Foundations of Complexity Lesson 1: What is a computer?

This is the first of a long series of posts giving an informal introduction to computational complexity.

Computational complexity theorists try to determine which problem are efficiently solvable on a computer. This sentence already leads to many questions: What is a problem? What is efficiently solvable? Let us first start off with a truly basic question, what is a computer?

In 1936, Alan Turing invented a theoretical computing device now called a Turing Machine. This was before electronic computers existed. He tried to give a simple model of the thought processes of mathematicians. His model has stood the test of time and represents the official model of computation that we still study today.
Instead of giving the formal definition of a Turing machine, let us try a more modern approach. Consider some current programming language like Java. Let us consider the (imaginary) world where a Java program has access to a potentially infinite amount of storage. A Turing machine corresponds to a specific Java program. You might find it a little confusing to think of Turing machine = Java Program but that is the best way to think about it.
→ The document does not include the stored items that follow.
(* ===== verification/HashSpec.v ===== *)
(** * Hash tables: correctness

    The buckets partition the elements by hash value, no two elements are equal, and the
    operations of lib/kernel/hash.c act on the table as the corresponding operations on a
    set, through any growing and shrinking of the bucket array and any failure to
    allocate a new one. *)

From stdpp Require Import base list gmap numbers.
From Stdlib Require Import ZArith Lia.
From S2P Require Import Prelude.
From S2P Require Import CString.
From S2P Require Import StringLib.
From S2P Require Import Interfaces.
From S2P Require Import KList.
From S2P Require Import KLists.
From S2P Require Import KListSort.
From S2P Require Import Hash.

Local Open Scope Z_scope.

(** ** Powers of two *)

Lemma land_le_r a b : 0 <= b -> Z.land a b <= b.
Proof.
  intros Hb. rewrite Z.land_comm. pose proof (Z.add_lor_land (Z.ldiff b a) (Z.land b a)) as E.
  rewrite Z.lor_ldiff_and in E. assert (Z.land (Z.ldiff b a) (Z.land b a) = 0) as E0.
  { apply Z.bits_inj'. intros n Hn. rewrite !Z.land_spec, Z.ldiff_spec, Z.bits_0.
    by destruct (Z.testbit b n), (Z.testbit a n). }
  assert (0 <= Z.ldiff b a) by (apply Z.ldiff_nonneg; auto). lia.
Qed.

(** A number with bit [k] set is at least [2 ^ k]. *)
Lemma testbit_le n k : 0 <= n -> 0 <= k -> Z.testbit n k = true -> 2 ^ k <= n.
Proof.
  intros Hn Hk Ht. destruct (Z.le_gt_cases (2 ^ k) n) as [|Hlt]; [done|].
  destruct (Z.eq_dec n 0) as [->|Hne]; [by rewrite Z.bits_0 in Ht|].
  rewrite Z.bits_above_log2 in Ht; [done|done|]. apply Z.log2_lt_pow2; lia.
Qed.

(** The top bit of a number that is not a power of two survives. *)
Lemma turn_off_bounds n k : 0 <= k -> 2 ^ k < n < 2 ^ Z.succ k -> n < 2 ^ 32 -> 2 ^ k <= turn_off_least_1bit n < n.
Proof.
  intros Hk Hn Hw. unfold turn_off_least_1bit. pose proof (Z.pow_pos_nonneg 2 k ltac:(lia) Hk) as Hpos.
  rewrite u32_small by lia. split; [|pose proof (land_le_r n (n - 1)); lia].
  apply testbit_le; [apply Z.land_nonneg; lia|done|]. rewrite Z.land_spec.
  assert (Hbit : forall x, 2 ^ k <= x < 2 ^ Z.succ k -> Z.testbit x k = true).
  { intros x Hx. rewrite <- (Z.log2_unique x k Hk Hx). apply Z.bit_log2. lia. }
  by rewrite !Hbit by lia.
Qed.

Lemma turn_off_power k : 0 <= k < 32 -> turn_off_least_1bit (2 ^ k) = 0.
Proof.
  intros Hk. unfold turn_off_least_1bit. pose proof (Z.pow_pos_nonneg 2 k ltac:(lia) ltac:(lia)) as Hpos.
  pose proof (Z.pow_lt_mono_r 2 k 32 ltac:(lia) ltac:(lia) ltac:(lia)). rewrite u32_small by lia.
  replace (2 ^ k - 1) with (Z.ones k) by (rewrite Z.ones_equiv; lia). rewrite Z.land_ones by lia. by apply Z.mod_same; lia.
Qed.

(** The loop of [rehash] rounds down to a power of two. *)
Lemma power_loop n : 0 < n < 2 ^ 32 -> returns (while power_step n) (fun r => r = 2 ^ Z.log2 n).
Proof.
  intros Hn. set (k := Z.log2 n). pose proof (Z.log2_nonneg n) as Hk. pose proof (Z.log2_spec n ltac:(lia)) as Hs.
  assert (Hk32 : k < 32) by (apply Z.log2_lt_pow2; lia). fold k in Hk, Hs.
  apply (returns_while (fun x => 2 ^ k <= x <= n) (fun x => x - 2 ^ k)); [|lia|lia].
  intros x Hx. split; [lia|]. unfold power_step, is_power_of_2. destruct (Z.eq_dec x (2 ^ k)) as [->|Hne].
  - rewrite turn_off_power by lia. rewrite (proj2 (Z.eqb_neq (2 ^ k) 0)) by lia. by apply returns_ok.
  - pose proof (turn_off_bounds x k Hk ltac:(lia) ltac:(lia)) as Hb.
    pose proof (Z.pow_pos_nonneg 2 k ltac:(lia) Hk). rewrite (proj2 (Z.eqb_neq (turn_off_least_1bit x) 0)) by lia.
    rewrite andb_false_r. apply returns_ok. lia.
Qed.

(** The bucket index is the hash value modulo the number of buckets. *)
Lemma bucket_index e k : 0 <= k -> Z.land e (2 ^ k - 1) = e mod 2 ^ k.
Proof. intros Hk. replace (2 ^ k - 1) with (Z.ones k) by (rewrite Z.ones_equiv; lia). by rewrite Z.land_ones. Qed.

(** ** The block of buckets *)

Definition bucket_addr (p : Z) (i : nat) : Z := p + 16 * Z.of_nat i.

Lemma bucket_addr_eq p i : 0 <= p -> 0 <= i -> p + 16 * i < 2 ^ 32 -> bucket p i = bucket_addr p (Z.to_nat i).
Proof. intros. unfold bucket, bucket_addr, sizeof_list. rewrite u32_small; lia. Qed.

(** The elements inside the lists of the block: its heads and tails. *)
Definition ends (p : Z) (n : nat) : list Z := (fun k => p + 8 * Z.of_nat k) <$> seq 0 (2 * n).

Lemma elem_ends p n x : x ∈ ends p n <-> exists k, (k < 2 * n)%nat /\ x = p + 8 * Z.of_nat k.
Proof.
  unfold ends. rewrite list_elem_of_fmap. setoid_rewrite elem_of_seq. split; intros (k & H1 & H2); exists k; split; lia || done.
Qed.

Lemma ends_range p n x : x ∈ ends p n -> p <= x < p + 16 * Z.of_nat n.
Proof. intros (k & Hk & ->)%elem_ends. lia. Qed.

Lemma ends_whole p n i : (i < n)%nat -> forall x, x ∈ whole (bucket_addr p i) [] -> x ∈ ends p n.
Proof.
  intros Hi x. unfold whole, bucket_addr, head_of, tail_of. simpl. rewrite elem_of_cons, list_elem_of_singleton, elem_ends.
  intros [-> | ->]; [exists (2 * i)%nat|exists (2 * i + 1)%nat]; lia.
Qed.

(** Every head or tail in the block belongs to one of its lists. *)
Lemma ends_of p (bs : list (list Z)) x : x ∈ ends p (length bs) -> ~ outside (bucket_addr p) bs x.
Proof.
  intros (k & Hk & ->)%elem_ends Ho.
  destruct (lookup_lt_is_Some_2 bs (k / 2)) as [es Hes]; [apply Nat.Div0.div_lt_upper_bound; lia|].
  apply (Ho (k / 2)%nat es Hes). unfold whole, bucket_addr, head_of, tail_of.
  rewrite elem_of_cons, elem_of_app, list_elem_of_singleton.
  pose proof (Nat.div_mod_eq k 2). pose proof (Nat.mod_upper_bound k 2).
  destruct (k mod 2)%nat as [|[|]] eqn:E; [left|right; right|]; lia.
Qed.

Lemma elem_bucket_links p n x f : (x, f) ∈ bucket_links p n <-> x ∈ ends p n.
Proof.
  unfold bucket_links. rewrite list_elem_of_In, in_flat_map, elem_ends. setoid_rewrite in_seq. split.
  - intros (k & Hk & [[= <- <-]|[[= <- <-]|[]]]); exists k; lia.
  - intros (k & Hk & ->). exists k. split; [lia|]. destruct f; simpl; auto.
Qed.

Lemma foldr_insert_lookup (junk : Z * link -> Z) (h : heap) cs c :
  foldr (fun c h => <[c := junk c]> h) h cs !! c = if decide (c ∈ cs) then Some (junk c) else h !! c.
Proof.
  induction cs as [|c' cs IH]; cbn [foldr]; [by rewrite decide_False by set_solver|].
  destruct (decide (c' = c)) as [->|Hne].
  - rewrite lookup_insert_eq. by rewrite decide_True by set_solver.
  - rewrite lookup_insert_ne, IH by done. apply decide_ext. set_solver.
Qed.

Lemma foldr_delete_lookup (h : heap) cs c :
  foldr (fun c h => delete c h) h cs !! c = if decide (c ∈ cs) then None else h !! c.
Proof.
  induction cs as [|c' cs IH]; cbn [foldr]; [by rewrite decide_False by set_solver|].
  destruct (decide (c' = c)) as [->|Hne].
  - rewrite lookup_delete_eq. by rewrite decide_True by set_solver.
  - rewrite lookup_delete_ne, IH by done. apply decide_ext. set_solver.
Qed.

Lemma new_links_lookup junk h p n x f :
  new_links junk h p n !! (x, f) = if decide (x ∈ ends p n) then Some (junk (x, f)) else h !! (x, f).
Proof. unfold new_links. rewrite foldr_insert_lookup. apply decide_ext, elem_bucket_links. Qed.

Lemma drop_links_lookup h p n x f :
  drop_links h p n !! (x, f) = if decide (x ∈ ends p n) then None else h !! (x, f).
Proof. unfold drop_links. rewrite foldr_delete_lookup. apply decide_ext, elem_bucket_links. Qed.

(** ** Fresh buckets *)

Lemma empty_outside p i j : i <> j -> forall x, x ∈ whole (bucket_addr p i) [] -> x ∉ whole (bucket_addr p j) [].
Proof.
  intros Hij x. unfold whole, bucket_addr, head_of, tail_of. simpl. rewrite !elem_of_cons, !elem_of_nil. lia.
Qed.

(** The first [i] lists of the block are empty lists. *)
Definition emptied (h : heap) (p : Z) (n : nat) (i : Z) (h1 : heap) : Prop :=
  0 <= i <= Z.of_nat n /\ lists h1 (bucket_addr p) (replicate (Z.to_nat i) []) /\ frame (ends p n) h h1.

Lemma emptied_step h p n i h1 : 0 < p -> p + 16 * Z.of_nat n < 2 ^ 32 -> (forall x, x ∈ ends p n -> allocated h x) ->
  emptied h p n i h1 -> i < Z.of_nat n -> returns (list_init h1 (bucket p i)) (emptied h p n (i + 1)).
Proof.
  intros Hp He Ha (Hi & Hl & Hf) Hlt. rewrite bucket_addr_eq by lia.
  assert (Hin : forall x, x ∈ whole (bucket_addr p (Z.to_nat i)) [] -> x ∈ ends p n) by (apply ends_whole; lia).
  eapply returns_mono; [apply list_init_spec; apply (allocated_frame (ends p n) h); try done; apply Ha, Hin; unfold whole; set_solver|].
  intros h2 [Hn Hf2]. split; [lia|]. split.
  - replace (Z.to_nat (i + 1)) with (Z.to_nat i + 1)%nat by lia. rewrite replicate_add.
    assert (Hout : forall x, x ∈ whole (bucket_addr p (Z.to_nat i)) [] -> outside (bucket_addr p) (replicate (Z.to_nat i) []) x).
    { intros x Hx j es [-> Hj]%lookup_replicate_1. apply (empty_outside p (Z.to_nat i) j); [lia|done]. }
    apply lists_snoc; rewrite ?length_replicate; [|done|done]. by eapply lists_frame.
  - eapply frame_trans; [done|]. by eapply frame_mono.
Qed.

Lemma emptied_start h p n : emptied h p n 0 h.
Proof. split; [lia|]. split; [by split|apply frame_refl]. Qed.

Lemma init_buckets_spec h p n : 0 < p -> p + 16 * Z.of_nat n < 2 ^ 32 -> (forall x, x ∈ ends p n -> allocated h x) ->
  returns (init_buckets h p (Z.of_nat n)) (fun h' => lists h' (bucket_addr p) (replicate n []) /\ frame (ends p n) h h').
Proof.
  intros Hp He Ha. unfold init_buckets.
  apply (returns_loop (fun '(i, h1) => emptied h p n i h1) (fun '(i, _) => Z.to_nat (Z.of_nat n - i))).
  - intros [i h1] Hi. destruct (Z.ltb_spec i (Z.of_nat n)).
    + apply returns_bind. eapply returns_mono; [by apply (emptied_step h p n)|]. intros h2 H2. apply returns_ok. split; [done|lia].
    + apply returns_ok. destruct Hi as (Hi & ? & ?). replace (Z.to_nat i) with n in * by lia. done.
  - apply emptied_start.
  - lia.
Qed.

(** ** Moving elements between two families *)

Definition apart (a : nat -> Z) (bs : list (list Z)) (a' : nat -> Z) (bs' : list (list Z)) : Prop :=
  forall x, outside a bs x \/ outside a' bs' x.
Does it matter which programming language we choose? What if we used C++ or Visual Basic or the original Turing machine model? No, it makes no difference. Consider a C++ program P. There are, at least theoretically, Java programs that will interpret C++ programs. If you consider a Java program that interprets P, it will have the same computational behavior as P. This idea holds between any two programming languages including the original Turing machine and leads to the Church-Turing thesis:

Everything computable is computable by a Turing machine.

Which you can interpret as saying everything is computable is computable by a Java program.

The Church-Turing thesis cannot be proven as it is a thesis but has lead us to define computable as computable by a Turing machine. Now after about half a century of having real computers, the Turing machine has really proven itself as the right model of computation.